A scientist who discovers a way to regenerate telomeres (thought to cause aging by modern scientists). She was Dr. Franxx's past fiancée and greatly admired him. She was involved in his research of the Franxx and immortality. She died in an accident in 2042 while first testing the prototype Franxx and reproductive procedures.
- Ai (アイ)

Kokoro and Mitsuru's daughter. She is the first natural child to be born to parasites. She is a cheerful and precocious child, and is loved dearly by her parents.
- Code
  001 (コード:001, Kōdo:001)

The Princess of the Klaxosaurs and last of the Klaxo Sapien race. Many eons ago, her people refused a peace talk with VIRM to surrender their souls, leading to an intergalactic war and extinction.
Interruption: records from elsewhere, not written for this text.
(** [find_hwaccel]; the loop that should list the types runs only for a name that is
    not known, and then ends at once. *)
Definition find_hwaccel (t : AVMediaType) (hwaccel device hwaccel_output_format : option string) : result (HWAccelID * Z * option string * Z) Error :=
  if bool_decide (t = AVMEDIA_TYPE_VIDEO) then
    match output_format hwaccel hwaccel_output_format with
    | Err e => Err e
    | Ok fmt =>
      match hwaccel with
      | None => Ok (HwaccelNone, AV_HWDEVICE_TYPE_NONE, device, fmt)
      | Some h =>
        let h := if String.eqb h "nvdec" || String.eqb h "cuvid" then "cuda" else h in
        if String.eqb h "none" then Ok (HwaccelNone, AV_HWDEVICE_TYPE_NONE, device, fmt)
        else if String.eqb h "auto" then Ok (HwaccelAuto, AV_HWDEVICE_TYPE_NONE, device, fmt)
        else if contains_char NUL h then Err (nul_error h)
        else
          let found := av_hwdevice_find_type_by_name h in
          if found =? AV_HWDEVICE_TYPE_NONE then Err (Error.OpenInputStream (OpenInputError.OpenInputError_from AVERROR_EINVAL))
          else Ok (HwaccelGeneric, found, device, fmt)
      end
    end
  else Ok (HwaccelNone, AV_HWDEVICE_TYPE_NONE, None, AV_PIX_FMT_NONE).

End HwDevice.
Lemma filter_devices_never_open_witness :
  exists ds, init_filter_hw_device (Hw := two_types) "qsv=hw:1" (one_device 2 "cuda0") = Ret (AVERROR_EINVAL, ds) /\
    option_map name (hw_device_for_filter ds) = Some "cuda0".
Proof.
  destruct (@filter_devices_never_open two_types two_names "qsv=hw:1" (one_device 2 "cuda0") eq_refl) as (ds & H & _ & _ & Hl). exists ds. split; [exact H|]. by rewrite Hl.
Defined.
Definition insert_trim (start_time duration : option Z) (filter_name : string) (l : Last) : Conf Last :=
  match start_time, duration with
  | None, None => conf_ret l
  | _, _ => fun g =>
    let f := if bool_decide (avfilter_pad_get_type (fst l) (snd l) g = AVMEDIA_TYPE_VIDEO) then "trim" else "atrim" in
    if negb (avfilter_get_by_name f) then Ret (inl AVERROR_FILTER_NOT_FOUND, g)
    else if contains_char NUL filter_name then Panic
    else match avfilter_graph_alloc_filter f filter_name g with
    | (None, g) => Ret (inl AVERROR_OUT_OF_MEMORY, g)
    | (Some ctx, g) =>
      (let* _ := set_option ctx "durationi" duration in
       let* _ := set_option ctx "starti" start_time in
       let* _ := checked (avfilter_init_str ctx) in
       let* _ := checked (avfilter_link (fst l) (snd l) ctx 0) in
       conf_ret (ctx, 0)) g
    end
  end.

(** ** Outputs *)

(** What an output sends; a frame that is null is [None]. *)
Record FilterBox := { fb_frame : option FilterFrame; fb_data : FrameData }.

(** A channel: how many frames it takes before its receiver is gone, and what was
    sent. *)
Record FilterSender := { room : option nat; sent : list FilterBox }.

(** [OutputFilterParameter]; of the flags of the graph that the frames go to: how many
    there are, and how often the one of this output is still read as unset.  The method
    of synchronization and the offset, of the options, are in [op_times]. *)
Record OutputFilterParameter := {
  op_times : OutputTimes;
  op_opts : OutputFilterOptions;
  op_dst : option FilterSender;
  op_input_index : nat;
  op_flags : nat;
  op_unset_reads : option nat;
  op_filter : option nat;
  op_name : string;
  op_eof : bool;
  op_format : Z;
  op_width : Z;
  op_height : Z;
  op_color_space : Z;
  op_color_range : Z;
  op_sar : AVRational;
  op_sample_rate : Z
}.

(** The filter for the formats, when there are some. *)
Definition insert_format (format_filter name args : string) (l : Last) : Conf Last :=
  if negb bprint_complete then conf_fail AVERROR_OUT_OF_MEMORY
  else if String.eqb args "" then conf_ret l
  else if contains_char NUL name then conf_fail AVERROR_OUT_OF_MEMORY
  else
    let* filter := created (avfilter_graph_create_filter format_filter name (Some args)) in
    let* _ := checked (avfilter_link (fst l) (snd l) filter 0) in
    conf_ret (filter, 0).

(** Behind the sink: the formats, the trim filter, and the link. *)
Definition finish_output (sink : nat) (format_filter name args : string) (ofp : OutputFilterParameter) (output : InOut) : Conf nat :=
  let* l := insert_format format_filter name args (filter_ctx output, pad_index output) in
  let* l := insert_trim (trim_start_us (op_opts ofp)) (trim_duration_us (op_opts ofp)) ("trim_out_" ++ op_name ofp) l in
  let* _ := checked (avfilter_link (fst l) (snd l) sink 0) in
  conf_ret sink.

(** The filter of the output. *)
Definition configure_output_audio_filter (ofp : OutputFilterParameter) (output : InOut) : Conf nat :=
  let name := "out_" ++ ofo_name (op_opts ofp) in
  if contains_char NUL name then conf_fail AVERROR_OUT_OF_MEMORY
  else
    let* sink := created (avfilter_graph_create_filter "abuffersink" name None) in
    let* _ := checked (av_opt_set_int sink "all_channel_counts" 1) in
    finish_output sink "aformat" ("format_out_" ++ op_name ofp) (audio_format_args (op_opts ofp)) ofp output.

Definition configure_output_video_filter (ofp : OutputFilterParameter) (output : InOut) : Conf nat :=
  let name := "out_" ++ ofo_name (op_opts ofp) in
  if contains_char NUL name then conf_fail AVERROR_OUT_OF_MEMORY
  else
    let* sink := created (avfilter_graph_create_filter "buffersink" name None) in
    finish_output sink "format" "format" (video_format_args (op_opts ofp)) ofp output.

Definition set_op_filter (f : option nat) (o : OutputFilterParameter) : OutputFilterParameter :=
  {| op_times := op_times o; op_opts := op_opts o; op_dst := op_dst o; op_input_index := op_input_index o; op_flags := op_flags o;
     op_unset_reads := op_unset_reads o; op_filter := f; op_name := op_name o; op_eof := op_eof o;
     op_format := op_format o; op_width := op_width o; op_height := op_height o; op_color_space := op_color_space o; op_color_range := op_color_range o;
     op_sar := op_sar o; op_sample_rate := op_sample_rate o |}.

Definition configure_output_filter (ofp : OutputFilterParameter) (output : InOut) : Conf OutputFilterParameter :=
  match media_type (op_times ofp) with
  | AVMEDIA_TYPE_VIDEO => let* sink := configure_output_video_filter ofp output in conf_ret (set_op_filter (Some sink) ofp)
  | AVMEDIA_TYPE_AUDIO => let* sink := configure_output_audio_filter ofp output in conf_ret (set_op_filter (Some sink) ofp)
  | _ => conf_ret ofp
  end.

(** ** Inputs *)

Definition empty_layout : AVChannelLayout := {| layout_order := AV_CHANNEL_ORDER_UNSPEC; layout_channels := 0; layout_mask := 0 |}.

(** [InputFilterParameter]; of [ip_params] the matrix is [displaymatrix_present] only,
    and [displaymatrix] keeps the last one that was there. *)
Record InputFilterParameter := {
  ip_index : nat;
  ip_name : string;
  ip_type : AVMediaType;
  ip_opts : InputFilterOptions;
  ip_fallback : FilterFrame;
  ip_time_base : AVRational;
  ip_params : FrameParams;
  displaymatrix_applied : bool;
  displaymatrix : list Z;
  ip_filter : option nat;
  frame_queue : list FilterFrame;
  ip_eof : bool
}.

Definition no_params : FrameParams :=
  {| p_format := - 1; p_width := 0; p_height := 0; p_sar := {| num := 0; den := 1 |}; p_color_space := AVCOL_SPC_UNSPECIFIED;
     p_color_range := AVCOL_RANGE_UNSPECIFIED; p_sample_rate := 0; p_ch_layout := empty_layout; p_hw_frames := None; p_matrix := None |}.

Definition InputFilterParameter_new (i : nat) (name : string) (t : AVMediaType) (opts : InputFilterOptions) (fallback : FilterFrame) : InputFilterParameter :=
  {| ip_index := i; ip_name := name; ip_type := t; ip_opts := opts; ip_fallback := fallback; ip_time_base := {| num := 0; den := 1 |};
     ip_params := no_params; displaymatrix_applied := false; displaymatrix := repeat 0 9; ip_filter := None; frame_queue := []; ip_eof := false |}.

Definition displaymatrix_present (ifp : InputFilterParameter) : bool := bool_decide (is_Some (p_matrix (ip_params ifp))).

Definition set_ip_filter (f : option nat) (applied : bool) (i : InputFilterParameter) : InputFilterParameter :=
  {| ip_index := ip_index i; ip_name := ip_name i; ip_type := ip_type i; ip_opts := ip_opts i; ip_fallback := ip_fallback i; ip_time_base := ip_time_base i;
     ip_params := ip_params i; displaymatrix_applied := applied; displaymatrix := displaymatrix i; ip_filter := f; frame_queue := frame_queue i;
     ip_eof := ip_eof i |}.

Definition set_ip_params (base : AVRational) (p : FrameParams) (matrix : list Z) (i : InputFilterParameter) : InputFilterParameter :=
  {| ip_index := ip_index i; ip_name := ip_name i; ip_type := ip_type i; ip_opts := ip_opts i; ip_fallback := ip_fallback i; ip_time_base := base;
     ip_params := p; displaymatrix_applied := displaymatrix_applied i; displaymatrix := matrix; ip_filter := ip_filter i; frame_queue := frame_queue i;
     ip_eof := ip_eof i |}.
They hide underground to prepare for a final battle against VIRM, until humanity discovers magma energy and begins excavating it, prompting her and the klaxosaurs to invade the Plantations. She's the one who ripped Dr. Franxx's arm off when the latter was sent to meet with her by APE. In the final battle between the klaxosaurs and humanity, the Klaxosaur Princess forcibly links with Hiro and steals Strelitzia for use, to Zero Two's dismay. After being caught in a deadly trap set by Papa, she transfers her remaining energy to Hiro and Zero Two to intercept VIRM and bring peace to Earth, deciding to put her faith in humanity to save Earth from VIRM.